— Required work —
Take the entries below and print only the lines from the one with "Definition prefix : nat" through the one with "Definition in_chksum_field (i", exactly as they stand, both ends included.

(Stored dataset items)
(** [vsnprintf] stores the first [buf_size - 1] characters of the text and a
    null byte, changes nothing else in memory, and returns the length of the
    whole text; the text is the one every other output function produces. *)
Theorem vsnprintf_truncates m buffer n format args t b :
  text m format args = Ret t → 0 <= n < 2 ^ 31 → Z.of_nat (length t) < 2 ^ 31 → mapped b buffer (Z.to_nat n) →
  ∃ b', vsnprintf m buffer n format args b = Ret (Z.of_nat (length t), b') ∧
    (n = 0 → b' = b) ∧ (0 < n → bytes_at b' buffer (take (Z.to_nat (n - 1)) t ++ [0])) ∧
    (∀ x, x < buffer ∨ buffer + n <= x → b' !! x = b !! x).
Proof.
  intros Ht Hn Hl Hm. eexists. split; [by apply vsnprintf_run|]. destruct (Z.ltb_spec 0 n); split_and!; try done; try lia.
  - intros _. apply bytes_at_write.
  - intros x Hx. apply write_lookup_out. rewrite length_app, length_take. cbn. lia.
Qed.

(** ** The console of a user program *)
Lemma add_char_run c aux : (length (buf aux) < 64)%nat → 0 <= char_cnt aux < 2 ^ 31 - 1 →
  ∃ buf' w, add_char c aux = Ret (tt, mk_haux buf' (char_cnt aux + 1) (handle aux) (written aux ++ w)) ∧
    (length buf' < 64)%nat ∧ concat (snd <$> w) ++ buf' = buf aux ++ [c] ∧
    Forall (λ x, x.1 = handle aux ∧ (0 < length x.2 <= 64)%nat) w.
Proof.
  intros Hb Hc. unfold add_char. rewrite (proj2 (Nat.leb_gt 64 _)) by done. cbn [buf char_cnt handle written].
  destruct (Nat.leb_spec 64 (length (buf aux ++ [c]))) as [Hf|Hf]; rewrite length_app in Hf; cbn [length] in Hf.
  - exists [], [(handle aux, buf aux ++ [c])]. unfold flush. cbn [buf char_cnt handle written].
    rewrite (proj2 (Nat.ltb_lt 0 _)) by (rewrite length_app; cbn; lia). cbn -[s32]. rewrite s32_small, !app_nil_r by lia. split_and!; [done|lia|done|].
    apply Forall_singleton. cbn. rewrite length_app. cbn. split; [done|lia].
  - exists (buf aux ++ [c]), []. cbn -[s32]. rewrite s32_small, app_nil_r, length_app by lia. cbn. split_and!; [done|lia|done|done].
Qed.
(* ===== verification/Console.v ===== *)
(** * The kernel's console (lib/kernel/console.c) and the printing routines of
      lib/stdio.c that use it

    [shown] is what the serial port and the display have been sent.  The
    console lock can be taken again by its holder; [console_lock_depth] counts
    how often.  [me] is the running thread. *)
From S2P Require Import Prelude KString KStringSpec LibStd Stdio StdioSpec.
From stdpp Require Import strings.
Open Scope Z_scope.

Record console : Set := mk_console {
  console_lock : option positive;
  use_console_lock : bool;
  console_lock_depth : Z;
  write_cnt : Z;
  shown : list Z
}.

Definition isprint (c : Z) : bool := (32 <=? c) && (c <? 127).

Section console.
Context (m : mem) (me : positive) (intr_context : bool).

Definition console_init : cmd console unit :=
  modify (λ s, mk_console None true (console_lock_depth s) (write_cnt s) (shown s)).
Definition console_panic : cmd console unit :=
  modify (λ s, mk_console (console_lock s) false (console_lock_depth s) (write_cnt s) (shown s)).

(** A lock that another thread holds would make the running thread wait: a
    printing routine runs to its end here, so this is the error [Deadlock]. *)
Definition acquire_console : cmd console unit := λ s,
  if negb intr_context && use_console_lock s then
    match console_lock s with
    | Some t =>
        if bool_decide (t = me) then
          Ret (tt, mk_console (console_lock s) (use_console_lock s) (s32 (console_lock_depth s + 1)) (write_cnt s) (shown s))
        else Err Deadlock
    | None => Ret (tt, mk_console (Some me) (use_console_lock s) (console_lock_depth s) (write_cnt s) (shown s))
    end
  else Ret (tt, s).
Definition release_console : cmd console unit := λ s,
  if negb intr_context && use_console_lock s then
    if 0 <? console_lock_depth s then
      Ret (tt, mk_console (console_lock s) (use_console_lock s) (console_lock_depth s - 1) (write_cnt s) (shown s))
    else if bool_decide (console_lock s = Some me) then
      Ret (tt, mk_console None (use_console_lock s) (console_lock_depth s) (write_cnt s) (shown s))
    else Err AssertFail
  else Ret (tt, s).
Definition console_locked_by_current_thread (s : console) : bool :=
  intr_context || negb (use_console_lock s) || bool_decide (console_lock s = Some me).

Definition putchar_have_lock (c : Z) : cmd console unit := λ s,
  if console_locked_by_current_thread s then
    Ret (tt, mk_console (console_lock s) (use_console_lock s) (console_lock_depth s) (s64 (write_cnt s + 1)) (shown s ++ [u8 c]))
  else Err AssertFail.

(** The callback of [vprintf] also counts. *)
Definition vprintf_helper (c : Z) : cmd (console * Z) unit := λ '(s, char_cnt),
  match putchar_have_lock c s with Ret (_, s) => Ret (tt, (s, s32 (char_cnt + 1))) | Err e => Err e end.
Definition vprintf (format args : list Z) : cmd console Z :=
  acquire_console;;
  cnt ← (λ s, match __vprintf m vprintf_helper format args (s, 0) with
              | Ret (_, (s, cnt)) => Ret (cnt, s) | Err e => Err e end);
  release_console;;
  mret cnt.
(** [printf (format, ...)]. *)
Definition printf (format : string) (args : list Z) : cmd console Z := vprintf (chars format) args.
Definition console_print_stats : cmd console Z :=
  n ← gets write_cnt; printf "Console: %lld characters output
" [u64 n mod 2 ^ 32; u64 n / 2 ^ 32].

Fixpoint puts_loop (fuel : nat) (s : Z) : cmd console unit :=
  match fuel with
  | O => throw NoFuel
  | S fuel =>
      match m !! s with
      | None => throw BadPtr
      | Some c => if c =? 0 then mret tt else putchar_have_lock c;; puts_loop fuel (s + 1)
      end
  end.
Definition puts (s : Z) : cmd console Z :=
  acquire_console;;
  puts_loop (str_fuel m) s;;
  putchar_have_lock 10;;
  release_console;;
  mret 0.
(* ===== verification/Ustar.v ===== *)
(** * The archive format of the file system utilities (lib/ustar.c, lib/ustar.h)

    A header is the list of its 512 bytes and a file name the list of its
    characters.  What [strlcpy] and [snprintf] store in a field is the text,
    cut to the field, and a null byte (KStringSpec and StdioSpec). *)
From S2P Require Import Prelude KString KStringSpec LibStd Stdio StdioSpec.
From stdpp Require Import strings.
Open Scope Z_scope.

Definition USTAR_HEADER_SIZE : nat := 512.
Inductive ustar_type : Set := USTAR_REGULAR | USTAR_DIRECTORY | USTAR_EOF.
#[global] Instance ustar_type_eq_dec : EqDecision ustar_type.
Proof. solve_decision. Defined.
(** The byte that stands for a type. *)
Definition type_byte (t : ustar_type) : Z :=
  match t with USTAR_REGULAR => chr "0" | USTAR_DIRECTORY => chr "5" | USTAR_EOF => -1 end.

(** ** The fields of a header: offset and size *)
Definition name : nat * nat := (0, 100)%nat.
Definition mode : nat * nat := (100, 8)%nat.
Definition uid : nat * nat := (108, 8)%nat.
Definition gid : nat * nat := (116, 8)%nat.
Definition size : nat * nat := (124, 12)%nat.
Definition mtime : nat * nat := (136, 12)%nat.
Definition chksum : nat * nat := (148, 8)%nat.
Definition typeflag : nat * nat := (156, 1)%nat.
Definition magic : nat * nat := (257, 6)%nat.
Definition version : nat * nat := (263, 2)%nat.
Definition uname : nat * nat := (265, 32)%nat.
Definition gname : nat * nat := (297, 32)%nat.
Definition prefix : nat * nat := (345, 155)%nat.

(** Bytes stored at the start of a field, and the bytes of a field. *)
Definition put (f : nat * nat) (bs h : list Z) : list Z := take f.1 h ++ bs ++ drop (f.1 + length bs) h.
Definition field (f : nat * nat) (h : list Z) : list Z := take f.2 (drop f.1 h).

(** [strlcpy (h->f, s, sizeof h->f)], and [snprintf (h->f, sizeof h->f, ...)] of
    a text [s]. *)
Definition put_string (f : nat * nat) (s h : list Z) : list Z := put f (take (f.2 - 1) s ++ [0]) h.

(** ** The operations *)
Definition in_chksum_field (i : nat) : bool := (chksum.1 <=? i)%nat && (i <? chksum.1 + chksum.2)%nat.
Fixpoint chksum_loop (i : nat) (h : list Z) (acc : Z) : Z :=
  match h with
  | [] => acc
  | b :: h => chksum_loop (S i) h (u32 (acc + if in_chksum_field i then chr " " else b))
  end.
Definition calculate_chksum (h : list Z) : Z := chksum_loop 0 h 0.
(* ===== verification/CharIO.v ===== *)
(** * The input buffer and the serial port (devices/input.c, devices/serial.c)

    Both are built on interrupt queues (Intq.v): [txq] holds bytes to be sent,
    [buffer] keys and bytes that have come in.  [port p n] is what a read of
    port [p] gives when [n] ports have been read before, and [outs] records the
    writes.  [patience] bounds the polling of the transmitter.

    Interrupts are turned off inside every routine; the routines get the [env]
    of their caller, whose interrupt level is the one restored at the end.
    [given], [typed] and [got] are history variables that no routine reads: the
    bytes that [serial_putc] has passed on, the bytes that have been added to
    the input buffer, and the bytes that [input_getc] has returned.
    [serial_init_queue] also registers the interrupt handler. *)
From S2P Require Import Prelude Intq.
Open Scope Z_scope.

Definition IO_BASE : Z := 0x3f8.
Definition RBR_REG : Z := IO_BASE + 0.
Definition THR_REG : Z := IO_BASE + 0.
Definition IER_REG : Z := IO_BASE + 1.
Definition LS_REG : Z := IO_BASE + 0.
Definition MS_REG : Z := IO_BASE + 1.
Definition IIR_REG : Z := IO_BASE + 2.
Definition FCR_REG : Z := IO_BASE + 2.
Definition LCR_REG : Z := IO_BASE + 3.
Definition MCR_REG : Z := IO_BASE + 4.
Definition LSR_REG : Z := IO_BASE + 5.
Definition IER_RECV : Z := 0x01.
Definition IER_XMIT : Z := 0x02.
Definition LCR_N81 : Z := 0x03.
Definition LCR_DLAB : Z := 0x80.
Definition MCR_OUT2 : Z := 0x08.
Definition LSR_DR : Z := 0x01.
Definition LSR_THRE : Z := 0x20.

Inductive serial_mode : Set := UNINIT | POLL | QUEUE.
#[global] Instance serial_mode_eq_dec : EqDecision serial_mode.
Proof. solve_decision. Defined.

Record dev : Set := mk_dev {
  mode : serial_mode; txq : intq; buffer : intq; sleeping : gset Z; reads : nat; outs : list (Z * Z);
  given : list Z; typed : list Z; got : list Z }.

Definition set_mode v (d : dev) := mk_dev v (txq d) (buffer d) (sleeping d) (reads d) (outs d) (given d) (typed d) (got d).
Definition set_txq (s : qstate) (d : dev) := mk_dev (mode d) (queue s) (buffer d) (blocked s) (reads d) (outs d) (given d) (typed d) (got d).
Definition set_buffer (s : qstate) (d : dev) := mk_dev (mode d) (txq d) (queue s) (blocked s) (reads d) (outs d) (given d) (typed d) (got d).
Definition set_reads v (d : dev) := mk_dev (mode d) (txq d) (buffer d) (sleeping d) v (outs d) (given d) (typed d) (got d).
Definition add_out v (d : dev) := mk_dev (mode d) (txq d) (buffer d) (sleeping d) (reads d) (outs d ++ [v]) (given d) (typed d) (got d).
Definition add_given v (d : dev) := mk_dev (mode d) (txq d) (buffer d) (sleeping d) (reads d) (outs d) (given d ++ [v]) (typed d) (got d).
Definition add_typed v (d : dev) := mk_dev (mode d) (txq d) (buffer d) (sleeping d) (reads d) (outs d) (given d) (typed d ++ [v]) (got d).
Definition add_got v (d : dev) := mk_dev (mode d) (txq d) (buffer d) (sleeping d) (reads d) (outs d) (given d) (typed d) (got d ++ [v]).

(** A routine of intq.c on one of the two queues. *)
Definition on_txq {A} (m : cmd qstate A) : cmd dev A := λ d,
  match m (mk_qs (txq d) (sleeping d)) with Ret (a, s) => Ret (a, set_txq s d) | Err e => Err e end.
Definition on_buffer {A} (m : cmd qstate A) : cmd dev A := λ d,
  match m (mk_qs (buffer d) (sleeping d)) with Ret (a, s) => Ret (a, set_buffer s d) | Err e => Err e end.
(** A call that must not have to wait here. *)
Definition now {A} (m : cmd dev (outcome A)) : cmd dev A :=
  o ← m; match o with Done a => mret a | _ => throw Deadlock end.
(** The caller with interrupts turned off. *)
Definition disabled (e : env) : env := mk_env true (intr_context e) (self e).

Section ports.
Context (port : Z → nat → Z) (patience : nat).

Definition inb (p : Z) : cmd dev Z := λ d, Ret (u8 (port p (reads d)), set_reads (S (reads d)) d).
(** The values written are bytes already. *)
Definition outb (p v : Z) : cmd dev unit := modify (add_out (p, v)).

(** ** The parts of input.c and serial.c that use each other *)
Definition input_init : cmd dev unit :=
  modify (λ d, set_buffer (mk_qs (intq_init (buffer d)) (sleeping d)) d).
Definition input_full (e : env) : cmd dev bool :=
  ASSERT (intr_off e);; on_buffer (intq_full e).

Definition write_ier (e : env) : cmd dev unit :=
  ASSERT (intr_off e);;
  empty ← on_txq (intq_empty e);
  full ← input_full e;
  outb IER_REG (Z.lor (if empty : bool then 0 else IER_XMIT) (if full : bool then 0 else IER_RECV)).
Definition serial_notify (e : env) : cmd dev unit :=
  ASSERT (intr_off e);;
  md ← gets mode;
  if bool_decide (md = QUEUE) then write_ier e else mret tt.

Definition input_putc (e : env) (key : Z) : cmd dev unit :=
  ASSERT (intr_off e);;
  full ← on_buffer (intq_full e); ASSERT (negb full);;
  now (on_buffer (intq_putc e key));;
  modify (add_typed key);;
  serial_notify e.

(** The end of [input_getc], once the call of [intq_getc] has returned. *)
Definition finish_getc (e : env) (o : outcome Z) : cmd dev (outcome Z) :=
  match o with
  | Done key => modify (add_got key);; serial_notify e;; mret (Done key)
  | Lock => mret Lock
  | Wait => mret Wait
  end.
Definition input_getc (e : env) : cmd dev (outcome Z) :=
  o ← on_buffer (intq_getc (disabled e)); finish_getc (disabled e) o.
Definition input_getc_locked (e : env) : cmd dev (outcome Z) :=
  o ← on_buffer (getc_locked (disabled e)); finish_getc (disabled e) o.
Definition input_getc_woken (e : env) : cmd dev (outcome Z) :=
  o ← on_buffer (getc_woken (disabled e)); finish_getc (disabled e) o.

(** ** serial.c *)
Definition set_serial (bps : Z) : cmd dev unit :=
  let base_rate := 1843200 / 16 in
  let divisor := (base_rate / bps) mod 2 ^ 16 in
  ASSERT ((300 <=? bps) && (bps <=? 115200));;
  outb LCR_REG (Z.lor LCR_N81 LCR_DLAB);;
  outb LS_REG (Z.land divisor 0xff);;
  outb MS_REG (Z.shiftr divisor 8);;
  outb LCR_REG LCR_N81.

Definition init_poll : cmd dev unit :=
  md ← gets mode; ASSERT (bool_decide (md = UNINIT));;
  outb IER_REG 0;;
  outb FCR_REG 0;;
  set_serial 9600;;
  outb MCR_REG MCR_OUT2;;
  modify (λ d, set_txq (mk_qs (intq_init (txq d)) (sleeping d)) d);;
  modify (set_mode POLL).

Fixpoint poll_loop (fuel : nat) : cmd dev unit :=
  match fuel with
  | O => throw NoFuel
  | S fuel => st ← inb LSR_REG; if Z.land st LSR_THRE =? 0 then poll_loop fuel else mret tt
  end.
Definition putc_poll (e : env) (byte : Z) : cmd dev unit :=
  ASSERT (intr_off e);; poll_loop patience;; outb THR_REG byte.

Definition serial_init_queue (e : env) : cmd dev unit :=
  md ← gets mode;
  (if bool_decide (md = UNINIT) then init_poll else mret tt);;
  md ← gets mode; ASSERT (bool_decide (md = POLL));;
  modify (set_mode QUEUE);;
  write_ier (disabled e).

(** The end of [serial_putc], once [intq_putc] has returned. *)
Definition finish_putc (e : env) (byte : Z) (o : outcome unit) : cmd dev (outcome unit) :=
  match o with
  | Done _ => modify (add_given byte);; write_ier e;; mret (Done tt)
  | Lock => mret Lock
  | Wait => mret Wait
  end.
Definition serial_putc (e : env) (byte : Z) : cmd dev (outcome unit) :=
  md ← gets mode;
  if bool_decide (md ≠ QUEUE) then
    (if bool_decide (md = UNINIT) then init_poll else mret tt);;
    putc_poll (disabled e) byte;;
    modify (add_given byte);;
    mret (Done tt)
  else
    full ← (if intr_off e then on_txq (intq_full (disabled e)) else mret false);
    (if full : bool then b ← now (on_txq (intq_getc (disabled e))); putc_poll (disabled e) b else mret tt);;
    o ← on_txq (intq_putc (disabled e) byte);
    finish_putc (disabled e) byte o.
Definition serial_putc_locked (e : env) (byte : Z) : cmd dev (outcome unit) :=
  o ← on_txq (putc_locked (disabled e) byte); finish_putc (disabled e) byte o.
Definition serial_putc_woken (e : env) (byte : Z) : cmd dev (outcome unit) :=
  o ← on_txq (putc_woken (disabled e) byte); finish_putc (disabled e) byte o.

(** A queue holds fewer than [INTQ_BUFSIZE] bytes, which bounds these loops. *)
Fixpoint flush_loop (fuel : nat) (e : env) : cmd dev unit :=
  empty ← on_txq (intq_empty e);
  if empty : bool then mret tt
  else match fuel with
       | O => throw NoFuel
       | S fuel => b ← now (on_txq (intq_getc e)); putc_poll e b;; flush_loop fuel e
       end.
Definition serial_flush (e : env) : cmd dev unit := flush_loop (Z.to_nat INTQ_BUFSIZE) (disabled e).

Fixpoint receive_loop (fuel : nat) (e : env) : cmd dev unit :=
  full ← input_full e;
  if full : bool then mret tt
  else
    st ← inb LSR_REG;
    if Z.land st LSR_DR =? 0 then mret tt
    else match fuel with
         | O => throw NoFuel
         | S fuel => b ← inb RBR_REG; input_putc e b;; receive_loop fuel e
         end.
Fixpoint transmit_loop (fuel : nat) (e : env) : cmd dev unit :=
  empty ← on_txq (intq_empty e);
  if empty : bool then mret tt
  else
    st ← inb LSR_REG;
    if Z.land st LSR_THRE =? 0 then mret tt
    else match fuel with
         | O => throw NoFuel
         | S fuel => b ← now (on_txq (intq_getc e)); outb THR_REG b;; transmit_loop fuel e
         end.
Definition serial_interrupt (e : env) : cmd dev unit :=
  inb IIR_REG;;
  receive_loop (Z.to_nat INTQ_BUFSIZE) e;;
  transmit_loop (Z.to_nat INTQ_BUFSIZE) e;;
  write_ier e.
End ports.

— Solution for this exercise —
Definition prefix : nat * nat := (345, 155)%nat.

(** Bytes stored at the start of a field, and the bytes of a field. *)
Definition put (f : nat * nat) (bs h : list Z) : list Z := take f.1 h ++ bs ++ drop (f.1 + length bs) h.
Definition field (f : nat * nat) (h : list Z) : list Z := take f.2 (drop f.1 h).

(** [strlcpy (h->f, s, sizeof h->f)], and [snprintf (h->f, sizeof h->f, ...)] of
    a text [s]. *)
Definition put_string (f : nat * nat) (s h : list Z) : list Z := put f (take (f.2 - 1) s ++ [0]) h.

(** ** The operations *)
Definition in_chksum_field (i : nat) : bool := (chksum.1 <=? i)%nat && (i <? chksum.1 + chksum.2)%nat.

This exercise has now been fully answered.